Many gravesites will accommodate upright monuments. Monument rights are available for purchase separately for allowed sites.

Grave opening/closing, memorial foundation installation, memorial repair, cleaning and maintenance, and care for special plantings can also be provided by special arrangement.

The Cemetery Board

The operation of Saint Rose Cemetery is governed by the Cemetary Board. This board meets quarterly. If you're interested in serving as a member of the board, please contact our Cemetery Director, Deacon Charlie McDaniel.

Current Cemetery Board

  • Rev. George Wenzinger, Pastor
    Permanent Member
  • Deacon Charlie McDaniel, Cemetery Director
    Permanent Member
  • Gary Geise, Parish Accountant
    Ex-officio Appointment
  • Eugene (Gene) Odendahl, President                     
  • James Dubilzig, Secretary

  • Joan Jaeger

  • Susan Ulm

  • John Moosman

  • Sandra Szymanski

  • Sheryl Mickens

Frequently Asked Questions

Are the grounds in Catholic Cemeteries blessed?
In a special way, the Catholic Church sets aside forever and blesses or consecrates the land of Catholic Cemeteries. The cemetery of a Catholic Chuch is an extension of the parish and is consecrated by the local Bishop.

Can non-Catholic family members be buried in a Catholic Cemetery?
If a family member is not Catholic, they can be buried in a Catholic Cemetery as families are not separated in death.

What is the charge to maintain gravesites?
A perpetual care charge is included in the price of a grave and is set aside for future maintenance and beautification of the cemetery. This is a one time fee.

Questions On Cremation

When should cremation take place?
The Church strongly prefers that cremation take place after the full funeral liturgy with the body. The presence of the body most clearly brings to mind the life and death of the person and better expresses the values that the Church affirms in its rites.

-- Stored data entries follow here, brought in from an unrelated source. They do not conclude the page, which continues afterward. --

(** C5, as amended.  [ProcessJob] has no guard on the stored status.  When
    it is invoked for a job whose row is stored (terminal or not) and its
    first status update succeeds, the goroutines start from a row reset to
    [processing] with empty result URL and error message and no completion
    time; exactly one [UploadResults] call is made; and with at least one
    worker and a live context every input is processed again. *)
Theorem ProcessJob_reexecutes p env job w w' so ret r0 :
  ProcessJob p env job w = Some (w', so, ret) →
  jobs w !! ID job = Some r0 →
  exec_processing env = DbOk →
  ∃ s r1,
    so = Some s ∧
    run job (schedule env) (init (size p) job (processing_table env job (jobs w))) = Some s ∧
    processing_table env job (jobs w) !! ID job = Some r1 ∧
    r_status r1 = StatusProcessing ∧ r_result_url r1 = Some "" ∧
    r_error_msg r1 = Some "" ∧ r_completed_at r1 = None ∧
    uploads w' = uploads w ++ [(ID job, results s)] ∧
    (0 < size p → ctx_done s = false →
     ∀ i x, Inputs job !! i = Some x →
            ∃ d, results s !! i = Some (Some d) ∧ rd_input d = x).
Proof.
  intros HP Hr0 Hex. destruct so as [s|].
  2:{ apply ProcessJob_refused in HP as (_ & e & He). congruence. }
  destruct (ProcessJob_ran _ _ _ _ _ _ _ HP) as (_ & Hrun & Hdr & Hlog & _).
  eexists s, _. split_and!; try done.
  - unfold processing_table. by rewrite lookup_alter_eq, Hr0.
  - done.
  - done.
  - done.
  - done.
  - intros Hsize Hctx.
    by eapply manifest_order_aux.
Qed.

Lemma ProcessJob_reexecutes_witness :
  let w := scenario.after_first_run in
  let out := scenario.run_of 1 scenario.env1f scenario.job1 w in
  ∃ s r1,
    out.1.2 = Some s ∧
    run scenario.job1 (schedule scenario.env1f)
      (init 1 scenario.job1 (processing_table scenario.env1f scenario.job1 (jobs w))) = Some s ∧
    processing_table scenario.env1f scenario.job1 (jobs w) !! ID scenario.job1 = Some r1 ∧
    r_status r1 = StatusProcessing ∧ r_result_url r1 = Some "" ∧
    r_error_msg r1 = Some "" ∧ r_completed_at r1 = None ∧
    uploads out.1.1 = uploads w ++ [(ID scenario.job1, results s)] ∧
    (0 < 1 → ctx_done s = false →
     ∀ i x, Inputs scenario.job1 !! i = Some x →
            ∃ d, results s !! i = Some (Some d) ∧ rd_input d = x).
Proof.
  intros w out.
  eapply (ProcessJob_reexecutes {| size := 1 |} scenario.env1f scenario.job1 w).
  - vm_compute. reflexivity.
  - vm_compute. reflexivity.
  - reflexivity.
Defined.

(** C5, counterexample.  The stored job is completed; invoking the
    executor for it again (the backend now failing) dispatches the item,
    uploads a second manifest and turns the stored record into a failed one. *)
Lemma rerun_overwrites_completed_job :
  ∃ r w' s r',
    jobs scenario.after_first_run !! "job-1" = Some r ∧
    r_status r = StatusCompleted ∧
    ProcessJob {| size := 1 |} scenario.env1f scenario.job1 scenario.after_first_run
      = Some (w', Some s, None) ∧
    jobs w' !! "job-1" = Some r' ∧
    r_status r' = StatusFailed ∧
    r_error_msg r' = Some "1/1 items failed" ∧
    length (uploads scenario.after_first_run) = 1%nat ∧
    length (uploads w') = 2%nat ∧
    completed s = 1.
Proof.
  eexists _, _, _, _.
  split_and!; [vm_compute; reflexivity|done|vm_compute; reflexivity
              |vm_compute; reflexivity|done..].
Qed.


End pool_claims.

(** ** The consumer *)

Module consumer_facts.
Import storage worker consumer.

(** The consumer builds jobs whose [TotalItems] is the number of inputs. *)
Lemma job_of_TotalItems jobMsg now :
  TotalItems (job_of jobMsg now) = Z.of_nat (length (Inputs (job_of jobMsg now))).
Proof. reflexivity. Qed.

(** A descriptor whose job id is already stored, in whatever status, is
    acknowledged without the executor being invoked: [CreateJob] is a plain
    INSERT and fails on the primary key. *)
Lemma ConsumeClaim_existing_id pool env message s jobMsg r0 :
  Value message = Some jobMsg →
  jobs (store s) !! jstring "job_id" jobMsg = Some r0 →
  ConsumeClaim pool env message s
  = Some {| marked := marked s ++ [Offset message]; store := store s |}.
Proof.
  intros Hv Hr0. unfold ConsumeClaim, CreateJob. rewrite Hv. simpl.
  destruct (exec_create env); [|done]. simpl in *. by rewrite Hr0.
Qed.

(** A malformed message is acknowledged and dropped. *)
Lemma ConsumeClaim_malformed pool env message s :
  Value message = None →
  ConsumeClaim pool env message s
  = Some {| marked := marked s ++ [Offset message]; store := store s |}.
Proof. intros Hv. unfold ConsumeClaim. by rewrite Hv. Qed.

End consumer_facts.

(** ** The router *)

Module router_claims.
Import gotime router.

Lemma executeRequest_error env backend :
  (executeRequest env backend).2 ≠ None ↔ fails (outcome env) = true.
Proof.
  unfold executeRequest, fails. destruct (outcome env) as [| | |code raw [res|e]]; simpl;
    try case_bool_decide; simpl; naive_solver.
Qed.

Lemma currentState_closed cb now e :
  gobreaker.state cb = gobreaker.StateClosed → gobreaker.expiry cb = Some e →
  now ≤ e → gobreaker.currentState cb now = cb.
Proof.
  intros Hs He Hle. unfold gobreaker.currentState. rewrite Hs, He.
  by rewrite bool_decide_false by lia.
Qed.

(** C4, as amended.  The breaker is handed the bare error of
    [executeRequest] and built without [IsSuccessful]: on a closed breaker
    within its interval a call is a success only for a 200 response whose
    body decodes; every other outcome (a transport error, a 5xx and equally
    a 4xx response) increments the failure counters and is fed to the trip
    predicate, opening the breaker when it holds. *)
Theorem breaker_counts_every_error env backend e :
  let cb := CircuitBreaker backend in
  gobreaker.isSuccessful cb = gobreaker.defaultIsSuccessful →
  gobreaker.readyToTrip cb = readyToTrip →
  gobreaker.state cb = gobreaker.StateClosed →
  gobreaker.expiry cb = Some e →
  t_before env ≤ e → t_after env ≤ e →
  let c1 := gobreaker.Counts_onRequest (gobreaker.counts cb) in
  (guarded env backend).1.1 =
    (if fails (outcome env) then
       if readyToTrip (gobreaker.Counts_onFailure c1)
       then gobreaker.setState
              (gobreaker.with_counts cb (gobreaker.Counts_onFailure c1))
              gobreaker.StateOpen (t_after env)
       else gobreaker.with_counts cb (gobreaker.Counts_onFailure c1)
     else gobreaker.with_counts cb (gobreaker.Counts_onSuccess c1))
  ∧ (∀ code raw decoded, outcome env = Response code raw decoded →
       code ≠ 200 → fails (outcome env) = true).
Proof.
  intros cb Hsucc Htrip Hst Hexp Hb Ha c1. split.
  2:{ intros code raw decoded -> Hc. simpl. destruct decoded; [|done].
      by apply bool_decide_eq_true. }
  unfold guarded, gobreaker.Execute, gobreaker.beforeRequest.
  fold cb. rewrite (currentState_closed cb _ e) by done.
  rewrite Hst. simpl.
  pose proof (executeRequest_error env backend) as Herr.
  destruct (executeRequest env backend) as [[b res] err]. simpl in *.
  unfold gobreaker.afterRequest.
  rewrite (currentState_closed _ _ e) by done. simpl.
  rewrite bool_decide_false by (intros H; by apply H).
  rewrite Hsucc. destruct err as [msg|]; simpl.
  - rewrite (proj1 Herr) by done.
    unfold gobreaker.onFailure. simpl. rewrite Hst, Htrip. done.
  - destruct (fails (outcome env)); [by destruct (proj2 Herr)|].
    unfold gobreaker.onSuccess. simpl. by rewrite Hst.
Qed.
(** * koa-rest-router: RESTful resource tables over a base router

    A shallow embedding of [src/index.js].  The router instance is an explicit
    state threaded through every method; JavaScript arrays of route objects
    live in a store and are passed around by reference, so that "the very same
    table" and "a brand-new array" are statements about addresses.

    Code that [index.js] calls but that lives elsewhere ([./utils] and the base
    router it re-exports) is modelled from the specification and marked so. *)

From stdpp Require Import gmap strings list fin_maps pretty.

Set Warnings "-register-all".

(** ** JavaScript values *)

(** Middleware functions.  Only their identity matters here:
    [notImplemented] is the responder that answers 501 Not Implemented. *)
Inductive Handler :=
| notImplemented
| UserFn (id : nat).

Inductive JsValue :=
| JUndefined
| JNull
| JBool (b : bool)
| JNum (n : Z)
| JStr (s : string)
| JFun (h : Handler)
| JArr (l : list JsValue)
| JObj (o : gmap string JsValue).

(** The [typeof] operator. *)
Definition typeof (v : JsValue) : string :=
  match v with
  | JUndefined => "undefined"
  | JNull => "object"
  | JBool _ => "boolean"
  | JNum _ => "number"
  | JStr _ => "string"
  | JFun _ => "function"
  | JArr _ => "object"
  | JObj _ => "object"
  end.

(** ToBoolean, as used by [||] and [if]. *)
Definition truthy (v : JsValue) : bool :=
  match v with
  | JUndefined | JNull => false
  | JBool b => b
  | JNum n => negb (n =? 0)%Z
  | JStr s => negb (String.eqb s EmptyString)
  | JFun _ | JArr _ | JObj _ => true
  end.

(** [a || b] *)
Definition js_or (a b : JsValue) : JsValue := if truthy a then a else b.

(** [o.k] on an object whose own properties are [o]; absent gives [undefined]. *)
Definition get_prop (o : gmap string JsValue) (k : string) : JsValue :=
  default JUndefined (o !! k).
(** * replay.py: replaying a recorded lap trajectory

    A shallow embedding of [src/replay.py]: the [Trajectory] object with its
    nearest-sample-in-time lookup [closest_point_time], the [ReplayNode]
    whose timer callback [loop] publishes the sample closest to the current
    clock reading, [read_csv] and the main script.

    The code is embedded twice.  The first embedding keeps the cells of a
    column as [read_csv] leaves them and computes with exact rationals [Q],
    equality of two numbers being [Qeq] ([==]); integers (the clock's
    nanoseconds) are [Z], array indices are [nat].  It carries the
    properties in which neither the rounding of float64 nor the dtype numpy
    gives an array plays a role: which exception is raised and when, the
    range of the results, which columns are read, what [read_csv] and the
    main script build.  The second embedding, module [Flt], has the float
    arithmetic as a parameter, numpy's arrays with their dtypes and the
    conversions that can overflow; it carries the statements about the
    values the lookup and the node compute, and, at IEEE 754 binary64,
    evaluates the code on concrete floats. *)

From Stdlib Require Import String List ZArith QArith Qabs Qround Qpower Lia Lqa.
From Stdlib Require Import Qminmax SpecFloat.
Import ListNotations.

Local Open Scope Q_scope.

(** ** Python values and exceptions *)

(** One cell of a column produced by [read_csv]: a float when the field
    parses, the string itself otherwise; [None] is the missing value the
    timestamp check of [closest_point_time] looks for. *)
Inductive cell : Type :=
  | PyNone
  | PyFloat (q : Q)
  | PyStr (s : string).

(** The exceptions the modelled code can raise. *)
Inductive exn : Type :=
  | ValueError (msg : string)
  | TypeError
  | ZeroDivisionError
  | IndexError.

Inductive result (A : Type) : Type :=
  | Ok (a : A)
  | Raise (e : exn).

Arguments Ok {A} a.
Arguments Raise {A} e.

Definition bind {A B : Type} (m : result A) (k : A -> result B) : result B :=
  match m with
  | Ok a => k a
  | Raise e => Raise e
  end.

Notation "x <- m ;; k" := (bind m (fun x => k))
  (at level 61, m at next level, right associativity).

(** ** Float and numpy primitives *)

Module Py.

(** [a % b] on floats: the floored modulo [a - b * floor (a / b)], whose
    sign follows the divisor; a zero divisor raises.  This is the exact
    value; what float64 computes is [Flt.b64_rem]. *)
Definition fmod (a b : Q) : result Q :=
  match Qcompare b 0 with
  | Eq => Raise ZeroDivisionError
  | _ => Ok (a - b * inject_Z (Qfloor (a / b)))
  end.

(** [time % lap_time] where the right operand is a stored cell:
    [float % None] and [float % str] are type errors. *)
Definition mod_cell (a : Q) (b : cell) : result Q :=
  match b with
  | PyFloat q => fmod a q
  | _ => Raise TypeError
  end.

End Py.

Module Np.

(** [arr - s] for an array built by [numpy.asarray] from a list of cells
    and a float [s].  A list of floats gives a float array; as soon as one
    cell is a string or [None] the array has a string or object dtype and
    the subtraction is a type error. *)
Fixpoint sub_scalar (arr : list cell) (s : Q) : result (list Q) :=
  match arr with
  | [] => Ok []
  | PyFloat q :: rest =>
      r <- sub_scalar rest s ;; Ok ((q - s) :: r)
  | _ :: _ => Raise TypeError
  end.

(** [numpy.power(arr, 2)], elementwise and exact; rounded in
    [Flt.distances]. *)
Definition power (arr : list Q) (n : Z) : list Q :=
  map (fun q => Qpower q n) arr.

(** Square root of one element.  On a rational that is the square of a
    rational, numerator and denominator are perfect squares and the root
    is exact (lemma [sqrt_power2] below); the script only takes roots of
    such squares. *)
Definition sqrt1 (q : Q) : Q :=
  Qmake (Z.sqrt (Qnum q)) (Z.to_pos (Z.sqrt (Zpos (Qden q)))).

(** [numpy.sqrt(arr)], elementwise. *)
Definition sqrt (arr : list Q) : list Q := map sqrt1 arr.

(** The scan of [numpy.argmin]: [bi] is the index of the smallest value
    [b] seen so far, [i] the index of the head of the rest.  Only a
    strictly smaller value replaces the current one, so the first
    occurrence of the minimum wins. *)
Fixpoint argmin_from (bi : nat) (b : Q) (i : nat) (arr : list Q) : nat :=
  match arr with
  | [] => bi
  | x :: rest =>
      match Qcompare x b with
      | Lt => argmin_from i x (S i) rest
      | _ => argmin_from bi b (S i) rest
      end
  end.

Definition argmin (arr : list Q) : result nat :=
  match arr with
  | [] => Raise (ValueError "attempt to get argmin of an empty sequence")
  | x :: rest => Ok (argmin_from 0%nat x 1%nat rest)
  end.

(** [i % n] for a numpy integer [i] and an [int] n: numpy's integer
    remainder by zero is 0 (with a warning), not an exception. *)
Definition imod (i n : nat) : nat :=
  match n with
  | O => O
  | S _ => Nat.modulo i n
  end.

(** [arr[i]] for a non-negative index. *)
Definition getitem {A : Type} (arr : list A) (i : nat) : result A :=
  match nth_error arr i with
  | Some a => Ok a
  | None => Raise IndexError
  end.

End Np.

(** ** Trajectory object *)

Record Trajectory : Type := mkTrajectory {
  _x : list cell;
  _y : list cell;
  _t : list cell;
  _t2 : list cell;
  _v : list cell;
  _lap_time : cell
}.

What is the proper container for cremated remains?
Appropriate, worthy containers (not necessarily expensive) such as a classic urn are proper for cremated remains. At the present time, the U. S. Bishops Committee on the Liturgy has determined only what is not a proper container. Although jewelry, dishes, statuary and space capsules are examples of designer containers now being offered, they are unacceptable in Catholic funeral practices. It is also unacceptable to have cremated remains made in jewelry, dishes and the like.

Must cremated remains be buried or entombed?
Yes, the Respectful final disposition of cremated remains involves interment or entombment. Burial options include a family grave in a cemetery marked with a traditional memorial stone or an urn garden, a special section in a cemetery with small, pre-dug graves for urns, or a Columbarium for cremated remains.

What is a Columbarium?
A common practice is the entombment of the cremated remains in a Columbarium. It is an arrangement of niches, either in a mausoleum, a room or wall into which an urn or other worthy vessel is placed for a permanent memorial.

May I scatter the cremated remains?
No. The practice of scattering cremated remains on the sea, from the air, or on the ground, or keeping cremated remains in the home of a relative or friend of the deceased are not the reverent disposition that the Church requires. Burial at sea differs from scattering. An appropriate and worthy container, heavy enough to be sent to its final resting place, may be dropped into the sea.